Not only are these arguments (of is it really just one?) quite refutable, they had already in effect been refuted before you made them. I refer again to
my earlier post, in which I noted that the number of cannabis users in the US is proportionally higher than in the EU, despite the fact that several EU countries have decriminalized, or are in the process of decriminalizing, possession of cannabis. For over three decades, it has been possible to walk into a Dutch "coffee shop"--a private business, one of which may now be found in any medium-sized provincial town--and stroll out with several grams of one of many varieties of marijuana or hashish without fear of arrest, let alone criminal prosecution.
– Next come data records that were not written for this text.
Lemma entries_view L C lc j r i e : replica_ok L C lc j r → entries (log r) !! i = Some e → QuorumSet.view (viewstamp e) = 0.
Proof.
  intros [] He. apply (ro_views0 (content e)). unfold contents. apply list_elem_of_fmap. exists e. split; [done|].
  by eapply list_elem_of_lookup_2.
Qed.

(** The entries of a state transfer that are new are appended; none of the old ones is replaced. *)
Lemma install_entries_ok L C lc j o es : Z.of_nat (length L) + 1 < 2 ^ 64 → ∀ k r,
  replica_ok L C lc j r → 0 ≤ k ≤ lastOp r →
  (∀ i e, es !! i = Some e → lp_view e = 0 ∧ lp_opnum e = k + 1 + Z.of_nat i ∧ L !! (Z.to_nat k + i)%nat = Some (lp_request e)) →
  wp (install_entries o es)
    (λ o' r', o' = o ∧ progress L C lc j r r' ∧ lastOp r' = Z.max (lastOp r) (k + Z.of_nat (length es)) ∧
       lastCommitted r' = lastCommitted r) r.
Proof.
  intros HL. induction es as [|e es IH]; intros k r Hr Hk Hes; cbn [install_entries].
  - unfold post, mret, M_ret. split_and!; [done|by apply progress_refl|simpl; lia|done].
  - destruct (Hes 0%nat e eq_refl) as (Hv & Hop & Hreq). replace (k + 1 + Z.of_nat 0) with (k + 1) in Hop by lia.
    rewrite Nat.add_0_r in Hreq. apply lookup_lt_Some in Hreq as Hlt.
    assert (∀ r1, replica_ok L C lc j r1 → k + 1 ≤ lastOp r1 → wp (install_entries o es)
      (λ o' r', o' = o ∧ progress L C lc j r1 r' ∧ lastOp r' = Z.max (lastOp r1) (k + 1 + Z.of_nat (length es)) ∧
         lastCommitted r' = lastCommitted r1) r1) as Hnext.
    { intros r1 Hr1 Hle. apply IH; [done|lia|]. intros i x Hx. destruct (Hes (Datatypes.S i) x Hx) as (? & ? & ?).
      split_and!; [done|lia|]. by replace (Z.to_nat (k + 1) + i)%nat with (Z.to_nat k + Datatypes.S i)%nat by lia. }
    assert (k + 1 ≤ lastOp r → wp (install_entries o es)
      (λ o' r', o' = o ∧ progress L C lc j r r' ∧ lastOp r' = Z.max (lastOp r) (k + Z.of_nat (length (e :: es))) ∧
         lastCommitted r' = lastCommitted r) r) as Hskip.
    { intros Hle. eapply post_mono; [by apply Hnext|]. intros o' r' (-> & Hp & Hl & Hc). split_and!; [done..|simpl; lia|done]. }
    pose proof (ro_lastCommitted _ _ _ _ _ Hr) as Hlc. pose proof (ro_lastOp _ _ _ _ _ Hr) as Hlo. pose proof (ro_start _ _ _ _ _ Hr) as Hst.
    apply post_get. rewrite Hop, Hv. destruct (Z.leb_spec (k + 1) (lastCommitted r)) as [Hle|Hgt]; [apply Hskip; lia|].
    destruct (Z.leb_spec (k + 1) (lastOp r)) as [Hle|Hgt'].
    + destruct (lookup_lt_is_Some_2 (entries (log r)) (Z.to_nat k)) as [x Hx]; [lia|].
      assert (Find (k + 1) (log r) = Some x) as ->.
      { apply Find_Some. split; [lia|]. rewrite <- Hx. f_equal. lia. }
      run. rewrite (entries_view _ _ _ _ _ _ _ Hr Hx). apply Hskip. lia.
    + assert (k = lastOp r) as -> by lia.
      destruct (append_next L C lc j r (lp_request e) Hr) as (l' & Happ & Hq & Hr1); [|done|].
      { apply prefix_snoc_lookup; [by destruct Hr|]. rewrite length_requests. rewrite <- Hreq. f_equal. lia. }
      eapply post_bind_run; [reflexivity|]. eapply post_bind_run.
      { unfold change_log, on_log. simpl. rewrite Happ. reflexivity. }
      simpl. rewrite u64_incr_small by lia.
      match goal with |- post _ _ _ ?x => change x with (r <| lastOp := lastOp r + 1 |> <| log := l' |>) end.
      set (r1 := r <| lastOp := _ |> <| log := _ |>) in *. eapply post_mono; [apply (Hnext r1 Hr1); simpl; lia|].
      intros o' r3 (-> & (Hr3 & ? & ?) & Hl3 & Hc3). simpl in *. split_and!; [done|split_and!; [done|lia|lia]|lia|lia].
Qed.

Lemma SendPrepareOKs_ok L C lc j r o :
  replica_ok L C lc j r → j ≠ 0 →
  wp (SendPrepareOKs o) (λ _ r', replica_ok L C lc j r' ∧ keeps r r' ∧ lastCommitted r' = lastCommitted r) r.
Proof.
  intros Hr Hj. unfold SendPrepareOKs. apply post_get.
  apply (post_for_each _ _ _ (λ r', replica_ok L C lc j r' ∧ keeps r r' ∧ lastCommitted r' = lastCommitted r)); [by split_and!|].
  intros i r1 Hi%elem_of_seqZ (Hr1 & Hk1 & Hl1). apply post_get. destruct (Z.leb_spec i (lastCommitted r1)) as [Hle|Hgt]; [by split_and!|].
  pose proof (ro_lastCommitted _ _ _ _ _ Hr1) as Hlc. pose proof (ro_lastOp _ _ _ _ _ Hr1) as Hlo. pose proof (kp_lastOp _ _ Hk1) as Hko.
  destruct (lookup_lt_is_Some_2 (entries (log r1)) (Z.to_nat (i - 1))) as [e He]; [lia|].
  assert (Find i (log r1) = Some e) as ->.
  { apply Find_Some. rewrite (ro_start _ _ _ _ _ Hr1). split; [lia|done]. }
  apply post_bind. eapply post_mono; [by apply UpdateClientTable_ok|]. intros u r2 (Hr2 & Hk2 & Hl2 & _).
  rewrite (ro_view _ _ _ _ _ Hr1). eapply post_mono; [apply (send_prepare_ok_ok L C lc j r2 i Hr2 Hj); pose proof (kp_lastOp _ _ Hk2); lia|].
  intros u' r3 (Hr3 & Hk3 & Hl3). split_and!; [done|etrans; [exact Hk1|by etrans]|congruence].
Qed.

Lemma HandleStateTransfer_ok L C lc j r remote k m :
  Z.of_nat (length L) + 1 < 2 ^ 64 → replica_ok L C lc j r → j ≠ 0 → transfer_ok L C k m → k ≤ lastCommitted r →
  wp (HandleStateTransfer remote m) (λ _ r', progress L C lc j r r') r.
Proof.
  intros HL Hr Hj (Hv & Hk & HC & Hn' & Hes) Hkc. unfold HandleStateTransfer. apply post_get.
  rewrite (ro_view _ _ _ _ _ Hr), Hv. simpl. pose proof (ro_lastCommitted _ _ _ _ _ Hr) as Hlc. apply post_bind.
  eapply post_mono; [apply (install_entries_ok L C lc j (lastOp r) (st_entries m) HL k r Hr); [lia|exact Hes]|].
  intros o r1 (-> & (Hr1 & Ha1 & _) & Hl1 & Hc1). run. apply post_bind.
  eapply post_mono; [apply (CommitUpTo_ok L C lc j r1 _ Hr1); lia|]. intros u r2 (Hr2 & Hk2 & _ & Hl2).
  apply post_bind. eapply post_mono; [by apply (SendPrepareOKs_ok L C lc j r2)|]. intros u' r3 (Hr3 & Hk3 & Hl3).
  run. apply post_get. simpl. unfold post, mret, M_ret. pose proof (kp_lastOp _ _ Hk2). pose proof (kp_lastOp _ _ Hk3).
  split_and!; [exact (set_pending L C lc j r3 (λ _, []) Hr3)|simpl; lia|simpl; lia].
Qed.

Lemma HandleRequestStateTransfer_ok L C lc j r i m :
  replica_ok L C lc j r → i ≠ 0 → rst_view m = 0 → 0 ≤ rst_opnum m ≤ lc i → lc i + 1 < 2 ^ 64 →
  wp (HandleRequestStateTransfer (AtReplica i) m)
    (λ _ r', replica_ok L C lc j r' ∧ keeps r r' ∧ table_le r r' ∧ lastCommitted r' = lastCommitted r) r.
Proof.
  intros Hr Hi Hv Hop Hlci. unfold HandleRequestStateTransfer. apply post_get.
  rewrite (ro_status _ _ _ _ _ Hr), (ro_view _ _ _ _ _ Hr), Hv. simpl. rewrite u64_incr_small by lia.
  rewrite (Dump_dense _ _ (ro_dense _ _ _ _ _ Hr)), (ro_start _ _ _ _ _ Hr). run. unfold transport_send, post, modify.
  split_and!; [|by split|by intros c e He; exists e|done]. apply send_ok_replica; [done|]. simpl. split; [done|]. exists (rst_opnum m). split; [lia|].
  replace (rst_opnum m + 1 - 1) with (rst_opnum m) by lia. pose proof Hr as []. split_and!; simpl; [done|lia|done| |].
  - rewrite length_fmap, length_drop. lia.
  - intros x e Hx. rewrite list_lookup_fmap, lookup_drop in Hx. destruct (entries (log r) !! (Z.to_nat (rst_opnum m) + x)%nat) as [y|] eqn:Hy; [|done].
    simplify_eq/=. split_and!; [by eapply entries_view|rewrite (dn_opnum _ ro_dense0 _ _ Hy); lia|].
    eapply prefix_lookup_Some; [|exact ro_prefix0]. unfold requests, contents. by rewrite !list_lookup_fmap, Hy.
Qed.

(** ** The leader *)

Context (Hleader : ∀ k op (s : S), ∃ x, LeaderUpcall k op s = Ok x).
Context (Hunlogged : ∀ op (s : S), ∃ x, UnloggedUpcall op s = Ok x).
Implicit Types lo : Z → Z.

Definition request_id (q : Request) : Z * Z := (req_clientid q, req_clientreqid q).

(** [lo i] is the last number in the log of replica [i]. *)
Record leader_ok lo r : Prop := {
  ld_table : ∀ q, q ∈ requests (log r) → ∃ e, clientTable r !! req_clientid q = Some e ∧ req_clientreqid q ≤ lastReqId e;
  ld_nodup : NoDup (request_id <$> requests (log r));
  ld_required : numRequired (prepareOKQuorum r) = f config;
  ld_quorum : ∀ op ms i, messages (prepareOKQuorum r) !! (0, op) = Some ms → i ∈ dom ms → 1 ≤ i < n config ∧ op ≤ lo i;
  ld_durable : ∃ Q : gset Z, f config + 1 ≤ Z.of_nat (size Q) ∧
    ∀ i, i ∈ Q → 0 ≤ i < n config ∧ lastCommitted r ≤ (if decide (i = 0) then lastOp r else lo i)
}.

(** The leader's own log and commits are those the others are compared with. *)
Definition leads lo lc r : Prop := replica_ok (requests (log r)) (lastCommitted r) lc 0 r ∧ leader_ok lo r.

Lemma leader_ok_keeps lo r r' :
  leader_ok lo r → keeps r r' → table_le r r' → lastCommitted r' = lastCommitted r → leader_ok lo r'.
Proof.
  intros [] [Ho Hc Hq] Ht Hl. unfold requests in *. split; unfold requests; rewrite ?Hc, ?Hq; try done.
  - intros q Hin. destruct (ld_table0 q Hin) as (e & He & ?). destruct (Ht _ e He) as (e' & He' & ?). exists e'. split; [done|lia].
  - destruct ld_durable0 as (Q & HQ & Hin). exists Q. split; [done|]. intros i Hi. rewrite Hl, Ho. by apply Hin.
Qed.

Lemma leads_keeps lo lc r r' :
  leads lo lc r → replica_ok (requests (log r)) (lastCommitted r) lc 0 r' → keeps r r' → table_le r r' →
  lastCommitted r' = lastCommitted r → leads lo lc r'.
Proof.
  intros [Hr Hl] Hr' Hk Ht Hc. split; [|by eapply leader_ok_keeps]. destruct Hk. unfold requests in *. by rewrite kp_contents0, Hc.
Qed.

Lemma leader_ok_mono lo lo' r : (∀ i, lo i ≤ lo' i) → leader_ok lo r → leader_ok lo' r.
Proof.
  intros Hlo []. split; try done.
  - intros op ms i Hm Hi. destruct (ld_quorum0 op ms i Hm Hi). specialize (Hlo i). split; [done|lia].
  - destruct ld_durable0 as (Q & HQ & Hin). exists Q. split; [done|]. intros i Hi. destruct (Hin i Hi). split; [done|].
    case_decide; [done|]. specialize (Hlo i). lia.
Qed.

Lemma leads_send lo lc r x b :
  leads lo lc r → sent_ok (requests (log r)) (lastCommitted r) lc 0 r x → leads lo lc (r <| sends ::= (λ l, l ++ [(x, b l)]) |>).
Proof. intros [Hr Hl] Hx. split; [by apply send_ok_replica|]. by destruct Hl; split. Qed.

Lemma leads_null_timer lo lc r : leads lo lc r → leads lo lc (r <| nullCommitTimeout := true |>).
Proof. intros [[] []]. by split; split. Qed.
Nevertheless, the number of cannabis users in the Netherlands is proportionally significantly lower than in the US. Thus, neither simple availability nor exposure to the product is evidently the determining factor governing demand.
QUOTE(Amlord @ May 8 2005, 03:34 PM)
The reason is that marijuana causes long term problems, including making the employee more likely to miss work and less motivated while at work (I have already cited the sources for these statements).
By those sources, you presumably mean
this page which you cited in
this post. In that post, as I noted before (in
my aforementioned earlier post), you attributed the quoted material to Brown University, but failed to mention that it came from a webapge of the university's Health Services site, and were not sourced to any scientific study. In my own post, I also noted that the findings of the
Bureau NDM and the Trimbos institute (which are actually based on scientific study) directly contradicted the claims made on the page you cited.
Personally, I'm inclined to think workplace drug-testing is simply part of the misguided knee-jerk anti-drug attitude currently prevalent in certain areas of American society. In practice, a wide range of drugs are tested for, but marijuana is the only one people worry about because marijuana remains detectable in urine for weeks after actual use, whereas harder drugs are flushed far more quickly. If you snort a few lines of cocaine on Friday night, it's almost 100% certain that a drug test the following Monday will fail to detect any traces. You might even be safe if you take a toot on Saturday night.